(Beginning of EXERCISE INPUTS)
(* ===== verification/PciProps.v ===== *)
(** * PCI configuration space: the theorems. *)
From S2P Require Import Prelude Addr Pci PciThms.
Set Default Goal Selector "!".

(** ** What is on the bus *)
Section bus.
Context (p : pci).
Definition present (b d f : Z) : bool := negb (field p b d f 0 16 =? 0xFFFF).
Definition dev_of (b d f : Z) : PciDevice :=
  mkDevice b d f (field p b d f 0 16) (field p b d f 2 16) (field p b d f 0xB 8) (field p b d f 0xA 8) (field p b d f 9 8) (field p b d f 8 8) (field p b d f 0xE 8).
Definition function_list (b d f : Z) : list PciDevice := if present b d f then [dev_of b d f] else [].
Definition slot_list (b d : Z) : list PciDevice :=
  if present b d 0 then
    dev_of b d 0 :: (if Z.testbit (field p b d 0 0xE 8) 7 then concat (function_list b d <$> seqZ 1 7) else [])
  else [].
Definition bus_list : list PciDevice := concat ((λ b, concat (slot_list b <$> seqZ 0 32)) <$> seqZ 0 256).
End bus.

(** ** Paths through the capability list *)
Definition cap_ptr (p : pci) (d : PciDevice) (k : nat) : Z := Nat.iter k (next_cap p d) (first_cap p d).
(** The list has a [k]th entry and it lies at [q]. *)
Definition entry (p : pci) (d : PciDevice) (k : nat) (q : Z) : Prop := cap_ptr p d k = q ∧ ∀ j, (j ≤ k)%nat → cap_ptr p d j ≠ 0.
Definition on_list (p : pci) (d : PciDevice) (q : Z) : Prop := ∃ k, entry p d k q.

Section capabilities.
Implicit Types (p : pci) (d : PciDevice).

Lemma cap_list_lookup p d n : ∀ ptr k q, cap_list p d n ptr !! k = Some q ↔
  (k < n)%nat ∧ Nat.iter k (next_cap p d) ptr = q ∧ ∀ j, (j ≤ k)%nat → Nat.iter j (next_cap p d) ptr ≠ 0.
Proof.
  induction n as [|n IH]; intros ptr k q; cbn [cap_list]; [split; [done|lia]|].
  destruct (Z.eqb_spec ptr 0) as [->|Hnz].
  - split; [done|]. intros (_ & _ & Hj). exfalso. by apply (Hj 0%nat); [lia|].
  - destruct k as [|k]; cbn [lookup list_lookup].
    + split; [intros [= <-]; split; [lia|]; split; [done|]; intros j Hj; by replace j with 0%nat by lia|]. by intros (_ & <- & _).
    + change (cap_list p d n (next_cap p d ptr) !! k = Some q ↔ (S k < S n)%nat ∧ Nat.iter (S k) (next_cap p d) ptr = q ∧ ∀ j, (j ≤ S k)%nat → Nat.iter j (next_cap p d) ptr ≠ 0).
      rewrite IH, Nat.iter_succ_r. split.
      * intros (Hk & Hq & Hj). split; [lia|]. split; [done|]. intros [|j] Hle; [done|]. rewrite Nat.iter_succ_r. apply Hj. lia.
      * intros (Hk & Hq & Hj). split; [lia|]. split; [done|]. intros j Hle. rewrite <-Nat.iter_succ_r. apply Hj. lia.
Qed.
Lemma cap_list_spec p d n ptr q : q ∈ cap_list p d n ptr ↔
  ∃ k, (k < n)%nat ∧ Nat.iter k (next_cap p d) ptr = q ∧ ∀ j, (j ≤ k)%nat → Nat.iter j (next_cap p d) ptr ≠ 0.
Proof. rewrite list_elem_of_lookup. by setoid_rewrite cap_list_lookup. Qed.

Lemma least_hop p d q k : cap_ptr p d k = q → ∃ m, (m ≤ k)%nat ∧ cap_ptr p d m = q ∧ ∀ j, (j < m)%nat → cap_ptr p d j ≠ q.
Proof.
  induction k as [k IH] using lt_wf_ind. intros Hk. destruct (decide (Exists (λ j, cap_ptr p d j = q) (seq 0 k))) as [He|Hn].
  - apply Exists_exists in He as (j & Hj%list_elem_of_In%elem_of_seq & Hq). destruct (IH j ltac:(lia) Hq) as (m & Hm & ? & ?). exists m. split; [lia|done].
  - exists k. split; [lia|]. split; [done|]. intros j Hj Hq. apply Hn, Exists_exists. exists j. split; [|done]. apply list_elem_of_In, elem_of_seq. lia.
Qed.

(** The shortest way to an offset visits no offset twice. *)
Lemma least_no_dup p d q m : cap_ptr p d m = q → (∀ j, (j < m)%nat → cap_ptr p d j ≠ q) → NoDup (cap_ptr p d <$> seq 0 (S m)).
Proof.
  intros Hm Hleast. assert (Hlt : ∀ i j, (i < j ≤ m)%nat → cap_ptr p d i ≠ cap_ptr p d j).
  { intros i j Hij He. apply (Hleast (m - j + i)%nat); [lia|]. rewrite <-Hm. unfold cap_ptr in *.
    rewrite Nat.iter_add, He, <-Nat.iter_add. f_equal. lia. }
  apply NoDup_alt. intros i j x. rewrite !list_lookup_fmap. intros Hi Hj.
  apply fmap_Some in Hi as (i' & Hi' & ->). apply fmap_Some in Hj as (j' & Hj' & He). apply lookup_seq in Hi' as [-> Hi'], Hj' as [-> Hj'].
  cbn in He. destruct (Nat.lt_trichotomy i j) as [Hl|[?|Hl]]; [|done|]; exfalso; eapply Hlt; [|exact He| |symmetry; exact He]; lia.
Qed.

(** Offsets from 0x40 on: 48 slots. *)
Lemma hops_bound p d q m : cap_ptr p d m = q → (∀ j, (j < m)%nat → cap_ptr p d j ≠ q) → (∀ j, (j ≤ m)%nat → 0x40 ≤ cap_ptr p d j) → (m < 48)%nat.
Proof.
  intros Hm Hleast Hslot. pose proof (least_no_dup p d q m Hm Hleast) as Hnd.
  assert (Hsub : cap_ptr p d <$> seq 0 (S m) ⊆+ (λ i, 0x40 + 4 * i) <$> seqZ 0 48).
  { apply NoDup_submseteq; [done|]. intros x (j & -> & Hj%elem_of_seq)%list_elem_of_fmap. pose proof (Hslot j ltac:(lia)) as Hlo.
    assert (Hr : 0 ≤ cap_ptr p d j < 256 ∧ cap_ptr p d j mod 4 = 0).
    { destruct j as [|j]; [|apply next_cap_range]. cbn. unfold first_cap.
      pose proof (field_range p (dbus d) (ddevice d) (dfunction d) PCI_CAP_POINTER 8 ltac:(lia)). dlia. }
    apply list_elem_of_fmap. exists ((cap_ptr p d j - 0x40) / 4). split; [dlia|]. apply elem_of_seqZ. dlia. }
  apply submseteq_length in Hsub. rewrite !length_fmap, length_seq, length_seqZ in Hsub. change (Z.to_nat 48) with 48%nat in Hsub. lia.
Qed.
(End of EXERCISE INPUTS)
(Beginning of EXERCISE INPUTS)
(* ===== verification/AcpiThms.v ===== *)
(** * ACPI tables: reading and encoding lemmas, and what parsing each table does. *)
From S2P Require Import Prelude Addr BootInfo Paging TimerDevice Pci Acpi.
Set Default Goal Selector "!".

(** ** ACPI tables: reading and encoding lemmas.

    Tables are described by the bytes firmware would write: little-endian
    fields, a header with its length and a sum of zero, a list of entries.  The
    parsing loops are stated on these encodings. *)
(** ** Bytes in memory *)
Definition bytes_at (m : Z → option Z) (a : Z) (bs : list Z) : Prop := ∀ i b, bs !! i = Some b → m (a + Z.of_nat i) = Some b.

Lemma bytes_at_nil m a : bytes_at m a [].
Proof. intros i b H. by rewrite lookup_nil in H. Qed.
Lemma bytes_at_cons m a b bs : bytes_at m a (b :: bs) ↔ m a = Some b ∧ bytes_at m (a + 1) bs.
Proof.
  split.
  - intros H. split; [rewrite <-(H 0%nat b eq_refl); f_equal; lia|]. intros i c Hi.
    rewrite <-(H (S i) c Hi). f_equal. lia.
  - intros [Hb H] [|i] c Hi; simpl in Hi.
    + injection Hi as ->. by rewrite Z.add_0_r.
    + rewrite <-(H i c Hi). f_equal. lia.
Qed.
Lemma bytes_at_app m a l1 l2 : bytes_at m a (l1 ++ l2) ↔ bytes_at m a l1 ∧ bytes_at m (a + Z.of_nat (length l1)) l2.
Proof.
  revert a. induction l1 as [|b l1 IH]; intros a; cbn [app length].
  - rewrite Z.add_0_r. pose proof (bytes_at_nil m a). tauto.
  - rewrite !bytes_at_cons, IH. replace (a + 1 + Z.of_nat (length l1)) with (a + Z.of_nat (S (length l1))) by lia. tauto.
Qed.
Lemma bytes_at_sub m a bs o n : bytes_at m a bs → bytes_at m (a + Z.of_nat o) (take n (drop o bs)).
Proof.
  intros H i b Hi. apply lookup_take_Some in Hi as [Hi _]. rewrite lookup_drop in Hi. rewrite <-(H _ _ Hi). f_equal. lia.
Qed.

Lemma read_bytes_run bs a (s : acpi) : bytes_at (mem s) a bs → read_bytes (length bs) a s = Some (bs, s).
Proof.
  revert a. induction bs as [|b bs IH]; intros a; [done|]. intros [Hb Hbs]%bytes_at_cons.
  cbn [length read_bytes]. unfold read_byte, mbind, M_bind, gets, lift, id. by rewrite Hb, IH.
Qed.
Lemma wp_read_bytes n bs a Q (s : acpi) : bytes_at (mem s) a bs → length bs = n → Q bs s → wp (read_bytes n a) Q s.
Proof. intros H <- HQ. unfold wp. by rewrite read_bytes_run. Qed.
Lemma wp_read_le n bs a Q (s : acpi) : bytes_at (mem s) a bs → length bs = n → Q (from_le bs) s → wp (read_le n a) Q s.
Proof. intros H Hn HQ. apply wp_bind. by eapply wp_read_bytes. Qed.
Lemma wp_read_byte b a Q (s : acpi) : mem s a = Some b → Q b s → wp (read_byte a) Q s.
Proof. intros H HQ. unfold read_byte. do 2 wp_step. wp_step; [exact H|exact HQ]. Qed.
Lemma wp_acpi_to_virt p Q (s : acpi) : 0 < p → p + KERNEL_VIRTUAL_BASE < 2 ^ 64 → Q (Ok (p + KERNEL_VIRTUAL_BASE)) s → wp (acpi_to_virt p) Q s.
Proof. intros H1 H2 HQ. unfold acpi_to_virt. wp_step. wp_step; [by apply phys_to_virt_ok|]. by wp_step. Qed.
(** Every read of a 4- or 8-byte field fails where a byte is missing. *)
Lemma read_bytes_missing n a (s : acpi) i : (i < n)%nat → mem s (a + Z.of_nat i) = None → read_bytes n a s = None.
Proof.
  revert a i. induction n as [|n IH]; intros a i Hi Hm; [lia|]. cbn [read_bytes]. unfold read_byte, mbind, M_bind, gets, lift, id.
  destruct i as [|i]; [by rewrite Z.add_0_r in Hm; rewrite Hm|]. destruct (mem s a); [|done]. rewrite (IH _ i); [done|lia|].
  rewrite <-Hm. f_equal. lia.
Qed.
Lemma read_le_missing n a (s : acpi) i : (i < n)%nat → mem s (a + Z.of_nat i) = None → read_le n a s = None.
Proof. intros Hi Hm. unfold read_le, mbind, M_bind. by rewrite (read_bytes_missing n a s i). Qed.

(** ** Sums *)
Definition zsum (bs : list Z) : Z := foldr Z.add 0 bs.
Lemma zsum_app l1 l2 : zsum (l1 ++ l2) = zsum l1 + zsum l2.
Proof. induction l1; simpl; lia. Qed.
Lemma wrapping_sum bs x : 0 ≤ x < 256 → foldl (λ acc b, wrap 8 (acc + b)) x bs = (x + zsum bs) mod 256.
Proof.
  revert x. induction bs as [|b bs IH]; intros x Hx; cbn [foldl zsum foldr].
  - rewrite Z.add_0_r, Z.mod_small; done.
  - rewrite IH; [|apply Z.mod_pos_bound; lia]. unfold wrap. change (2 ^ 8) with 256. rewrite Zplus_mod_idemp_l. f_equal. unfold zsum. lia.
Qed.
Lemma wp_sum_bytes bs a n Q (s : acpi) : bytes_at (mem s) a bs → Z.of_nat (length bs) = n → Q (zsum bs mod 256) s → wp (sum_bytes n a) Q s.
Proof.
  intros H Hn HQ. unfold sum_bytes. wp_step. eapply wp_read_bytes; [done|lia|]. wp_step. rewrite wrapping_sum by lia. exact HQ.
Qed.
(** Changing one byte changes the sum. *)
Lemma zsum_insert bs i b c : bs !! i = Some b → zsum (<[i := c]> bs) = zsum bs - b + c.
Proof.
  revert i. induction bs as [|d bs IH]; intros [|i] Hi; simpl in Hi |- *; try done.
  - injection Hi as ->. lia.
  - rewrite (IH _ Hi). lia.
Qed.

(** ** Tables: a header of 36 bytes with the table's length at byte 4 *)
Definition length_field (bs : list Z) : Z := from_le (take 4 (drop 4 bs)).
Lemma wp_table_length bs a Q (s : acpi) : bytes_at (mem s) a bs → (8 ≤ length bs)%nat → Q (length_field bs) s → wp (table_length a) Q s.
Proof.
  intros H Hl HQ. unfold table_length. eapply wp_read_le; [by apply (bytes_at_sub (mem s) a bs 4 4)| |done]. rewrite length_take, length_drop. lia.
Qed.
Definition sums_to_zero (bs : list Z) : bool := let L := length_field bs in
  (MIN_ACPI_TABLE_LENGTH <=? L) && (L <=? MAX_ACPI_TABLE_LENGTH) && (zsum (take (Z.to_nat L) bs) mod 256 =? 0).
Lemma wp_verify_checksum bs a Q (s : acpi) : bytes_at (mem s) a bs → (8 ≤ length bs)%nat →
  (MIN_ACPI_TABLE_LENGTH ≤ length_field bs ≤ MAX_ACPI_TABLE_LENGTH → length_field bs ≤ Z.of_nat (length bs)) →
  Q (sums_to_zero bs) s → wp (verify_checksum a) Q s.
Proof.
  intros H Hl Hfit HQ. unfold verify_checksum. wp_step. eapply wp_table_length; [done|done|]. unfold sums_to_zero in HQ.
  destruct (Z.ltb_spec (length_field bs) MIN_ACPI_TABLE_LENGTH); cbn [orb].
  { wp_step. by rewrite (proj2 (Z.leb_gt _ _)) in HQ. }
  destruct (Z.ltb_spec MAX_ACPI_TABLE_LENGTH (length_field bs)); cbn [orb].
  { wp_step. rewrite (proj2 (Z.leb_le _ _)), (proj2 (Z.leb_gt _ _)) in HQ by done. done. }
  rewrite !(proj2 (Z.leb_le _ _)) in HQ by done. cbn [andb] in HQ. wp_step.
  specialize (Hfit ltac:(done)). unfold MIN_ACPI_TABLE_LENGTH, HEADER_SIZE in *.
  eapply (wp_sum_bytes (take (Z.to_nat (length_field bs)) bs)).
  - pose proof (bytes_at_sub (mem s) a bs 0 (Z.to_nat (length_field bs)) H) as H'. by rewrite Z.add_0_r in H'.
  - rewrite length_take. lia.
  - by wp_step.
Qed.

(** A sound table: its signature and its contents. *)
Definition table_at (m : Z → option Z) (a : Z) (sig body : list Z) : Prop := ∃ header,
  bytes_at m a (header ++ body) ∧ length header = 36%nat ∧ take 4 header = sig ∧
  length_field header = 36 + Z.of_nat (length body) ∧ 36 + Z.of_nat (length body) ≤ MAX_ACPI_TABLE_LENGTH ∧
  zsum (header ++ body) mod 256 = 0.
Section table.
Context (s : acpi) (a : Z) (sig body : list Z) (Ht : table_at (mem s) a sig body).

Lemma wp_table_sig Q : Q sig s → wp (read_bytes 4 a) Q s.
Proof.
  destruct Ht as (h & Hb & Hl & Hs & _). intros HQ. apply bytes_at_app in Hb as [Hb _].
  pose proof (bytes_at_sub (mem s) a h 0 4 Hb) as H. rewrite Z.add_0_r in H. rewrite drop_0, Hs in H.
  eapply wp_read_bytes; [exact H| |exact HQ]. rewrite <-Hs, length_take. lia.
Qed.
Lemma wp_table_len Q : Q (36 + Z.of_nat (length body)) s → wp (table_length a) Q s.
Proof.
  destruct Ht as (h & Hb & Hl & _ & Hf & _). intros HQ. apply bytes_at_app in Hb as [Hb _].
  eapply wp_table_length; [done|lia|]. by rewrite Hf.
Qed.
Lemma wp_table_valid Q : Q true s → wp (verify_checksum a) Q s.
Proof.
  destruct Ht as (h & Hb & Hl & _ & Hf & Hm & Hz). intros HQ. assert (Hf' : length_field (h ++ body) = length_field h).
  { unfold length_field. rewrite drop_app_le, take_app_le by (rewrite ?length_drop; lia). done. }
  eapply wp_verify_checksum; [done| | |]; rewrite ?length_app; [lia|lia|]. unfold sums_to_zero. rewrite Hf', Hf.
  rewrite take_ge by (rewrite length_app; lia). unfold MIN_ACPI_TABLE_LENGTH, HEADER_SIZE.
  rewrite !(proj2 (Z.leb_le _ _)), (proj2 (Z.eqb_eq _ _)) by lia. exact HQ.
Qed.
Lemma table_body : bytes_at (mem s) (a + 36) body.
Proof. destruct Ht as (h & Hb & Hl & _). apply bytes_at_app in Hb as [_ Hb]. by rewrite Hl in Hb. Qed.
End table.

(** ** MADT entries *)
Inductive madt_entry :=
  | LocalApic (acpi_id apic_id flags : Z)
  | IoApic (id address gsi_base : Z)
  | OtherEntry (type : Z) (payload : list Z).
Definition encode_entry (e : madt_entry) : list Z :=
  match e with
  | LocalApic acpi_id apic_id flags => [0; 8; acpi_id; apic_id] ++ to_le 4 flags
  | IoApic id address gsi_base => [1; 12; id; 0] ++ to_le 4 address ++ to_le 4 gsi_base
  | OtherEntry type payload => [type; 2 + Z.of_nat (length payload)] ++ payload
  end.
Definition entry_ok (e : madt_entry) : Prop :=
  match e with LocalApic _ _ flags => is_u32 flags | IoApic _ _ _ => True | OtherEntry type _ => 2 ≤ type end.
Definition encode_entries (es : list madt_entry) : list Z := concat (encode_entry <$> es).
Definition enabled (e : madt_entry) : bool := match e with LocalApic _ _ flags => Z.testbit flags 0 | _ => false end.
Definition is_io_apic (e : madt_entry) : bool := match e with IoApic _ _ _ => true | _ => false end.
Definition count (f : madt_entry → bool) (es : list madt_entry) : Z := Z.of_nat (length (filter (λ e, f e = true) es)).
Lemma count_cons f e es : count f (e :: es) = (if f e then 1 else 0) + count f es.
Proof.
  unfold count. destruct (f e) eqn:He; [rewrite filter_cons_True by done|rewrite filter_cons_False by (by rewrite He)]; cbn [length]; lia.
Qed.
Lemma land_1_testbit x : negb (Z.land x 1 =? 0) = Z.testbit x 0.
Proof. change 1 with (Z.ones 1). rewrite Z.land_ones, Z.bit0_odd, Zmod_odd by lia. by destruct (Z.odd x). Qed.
(End of EXERCISE INPUTS)
PROBLEM TO SOLVE
Take exactly the lines from the one containing "(* ===== verification/PciProps.v ===== *)" through the one containing "Definition dev_of (b" in the data above, and output them with nothing added.

EXERCISE RESULT
(* ===== verification/PciProps.v ===== *)
(** * PCI configuration space: the theorems. *)
From S2P Require Import Prelude Addr Pci PciThms.
Set Default Goal Selector "!".

(** ** What is on the bus *)
Section bus.
Context (p : pci).
Definition present (b d f : Z) : bool := negb (field p b d f 0 16 =? 0xFFFF).
Definition dev_of (b d f : Z) : PciDevice :=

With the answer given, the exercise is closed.